--- MATERIAL TO PROCESS Enclosed Below ---

(** The HTLC is received, settled, and then failed. *)
Definition ex_ops : list chan_op :=
  [OpReceiveHTLC ex_htlc; OpSettleHTLC ex_preimage 0 None None None;
   OpFailHTLC 0 [] None None None].

Lemma ex_room n : 0 <= n < 2 ^ 60 -> room n ex_channel.
Proof. intros. unfold room, ex_channel. simpl. lia. Qed.

Definition ex_channel1 : LightningChannel := fst (chan_run [OpReceiveHTLC ex_htlc] ex_channel).

Lemma ex_channel1_wf : chan_wf ex_channel1.
Proof.
  unfold ex_channel1. destruct (chan_run _ _) as [lc rs] eqn:E.
  apply run_kept in E as [Hk _]; [apply Hk|apply ex_channel_wf|]. apply ex_room. simpl. lia.
Qed.

Lemma computeView_conserves_witness :
  exists lc' our their size fv,
    computeView ex_channel1 (fetchHTLCView ex_channel1 1 0) false true
      = (lc', Ok (our, their, size, fv)) /\
    view_committed false 0 1 ex_channel1 (ex_commit true) lc' our their fv.
Proof.
  apply (computeView_conserves ex_channel1 false 0 1 (ex_commit true) ex_channel1_wf).
  - vm_compute. reflexivity.
  - simpl. lia.
  - simpl. lia.
  - split.
    + assert (ourUpdates (fetchHTLCView ex_channel1 1 0) = []) as -> by (vm_compute; reflexivity).
      by intros p pd ?%elem_of_nil.
    + assert (theirUpdates (fetchHTLCView ex_channel1 1 0) = [0%nat]) as ->
        by (vm_compute; reflexivity).
      intros p pd ->%list_elem_of_singleton. vm_compute. intros [= <-]. discriminate.
Defined.


Lemma updates_keep_commitments_witness :
  kept ex_channel (fst (chan_run ex_ops ex_channel)) /\
  Forall (.≠ Panic) (snd (chan_run ex_ops ex_channel)).
Proof.
  apply (updates_keep_commitments ex_ops ex_channel ex_channel_wf). apply ex_room. simpl. lia.
Defined.
Definition with_htlcs (c : commitment) (outs ins : list PaymentDescriptor)
    (outIdx inIdx : gmap Z nat) : commitment :=
  {| height := height c; isOurs := isOurs c; ourMessageIndex := ourMessageIndex c;
     theirMessageIndex := theirMessageIndex c; ourHtlcIndex := ourHtlcIndex c;
     theirHtlcIndex := theirHtlcIndex c; txn := txn c; sig := sig c;
     ourBalance := ourBalance c; theirBalance := theirBalance c; fee := fee c;
     feePerKB := feePerKB c; dustLimit := dustLimit c; outgoingHTLCs := outs;
     incomingHTLCs := ins; outgoingHTLCIndex := outIdx; incomingHTLCIndex := inIdx |}.

Definition populateHtlcIndexes (c : commitment) (chanType : ChannelType) (cltvs : list Z)
    : res commitment :=
  '(outs, dups, outIdx) ← populate_indexes chanType c false cltvs 0 (outgoingHTLCs c) ∅ ∅;
  '(ins, _, inIdx) ← populate_indexes chanType c true cltvs 0 (incomingHTLCs c) dups ∅;
  Ok (with_htlcs c outs ins outIdx inIdx).

(** ** Commitments on disk *)

(** [HTLC] and [ChannelCommitment] of package [channeldb]. *)
Record HTLC := {
  disk_Signature : list byte;
  disk_RHash : list byte;
  disk_Amt : Z;
  disk_RefundTimeout : Z;
  disk_OutputIndex : Z;
  disk_Incoming : bool;
  disk_OnionBlob : list byte;
  disk_HtlcIndex : Z;
  disk_LogIndex : Z;
}.

Record ChannelCommitment := {
  CommitHeight : Z;
  LocalLogIndex : Z;
  LocalHtlcIndex : Z;
  RemoteLogIndex : Z;
  RemoteHtlcIndex : Z;
  LocalBalance : Z;
  RemoteBalance : Z;
  CommitFee : Z;
  FeePerKB : Z;
  CommitTx_ : MsgTx;
  CommitSig : list byte;
  Htlcs : list HTLC;
}.

Definition toDiskHtlc (ourCommit incoming : bool) (htlc : PaymentDescriptor) : HTLC :=
  {| disk_Signature := if ourCommit then default [] (pd_sig htlc) else [];
     disk_RHash := RHash htlc; disk_Amt := Amount htlc; disk_RefundTimeout := Timeout htlc;
     disk_OutputIndex := if ourCommit then localOutputIndex htlc else remoteOutputIndex htlc;
     disk_Incoming := incoming; disk_OnionBlob := OnionBlob htlc;
     disk_HtlcIndex := HtlcIndex htlc; disk_LogIndex := LogIndex htlc |}.

Definition toDiskCommit (c : commitment) (ourCommit : bool) : ChannelCommitment :=
  {| CommitHeight := height c; LocalLogIndex := ourMessageIndex c;
     LocalHtlcIndex := ourHtlcIndex c; RemoteLogIndex := theirMessageIndex c;
     RemoteHtlcIndex := theirHtlcIndex c; LocalBalance := ourBalance c;
     RemoteBalance := theirBalance c; CommitFee := fee c; FeePerKB := feePerKB c;
     CommitTx_ := txn c; CommitSig := sig c;
     Htlcs := (toDiskHtlc ourCommit false <$> outgoingHTLCs c)
              ++ (toDiskHtlc ourCommit true <$> incomingHTLCs c) |}.

(** ** Cooperative close *)

Definition errCannotAffordClose : error := Error "initiator cannot afford proposed coop close fee".

Definition CoopCloseBalance (chanType : ChannelType) (isInitiator : bool) (coopCloseFee : Z)
    (localCommit : ChannelCommitment) : res (Z * Z) :=
  let our := ToAtoms (LocalBalance localCommit) in
  let their := ToAtoms (RemoteBalance localCommit) in
  let delta0 := CommitFee localCommit in
  let delta1 := if HasAnchors chanType then i64 (delta0 + 2 * anchorSize) else delta0 in
  let initiatorDelta := i64 (delta1 - coopCloseFee) in
  let our' := if isInitiator then i64 (our + initiatorDelta) else our in
  let their' := if isInitiator then their else i64 (their + initiatorDelta) in
  if (our' <? 0) || (their' <? 0) then Err errCannotAffordClose else Ok (our', their').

--- End of Enclosed MATERIAL TO PROCESS ---

• [ACTIVITY] Copy out every line of the listing where the word "intros" occurs.

• [COMPLETED TASK]
Proof. intros. unfold room, ex_channel. simpl. lia. Qed.
      by intros p pd ?%elem_of_nil.
      intros p pd ->%list_elem_of_singleton. vm_compute. intros [= <-]. discriminate.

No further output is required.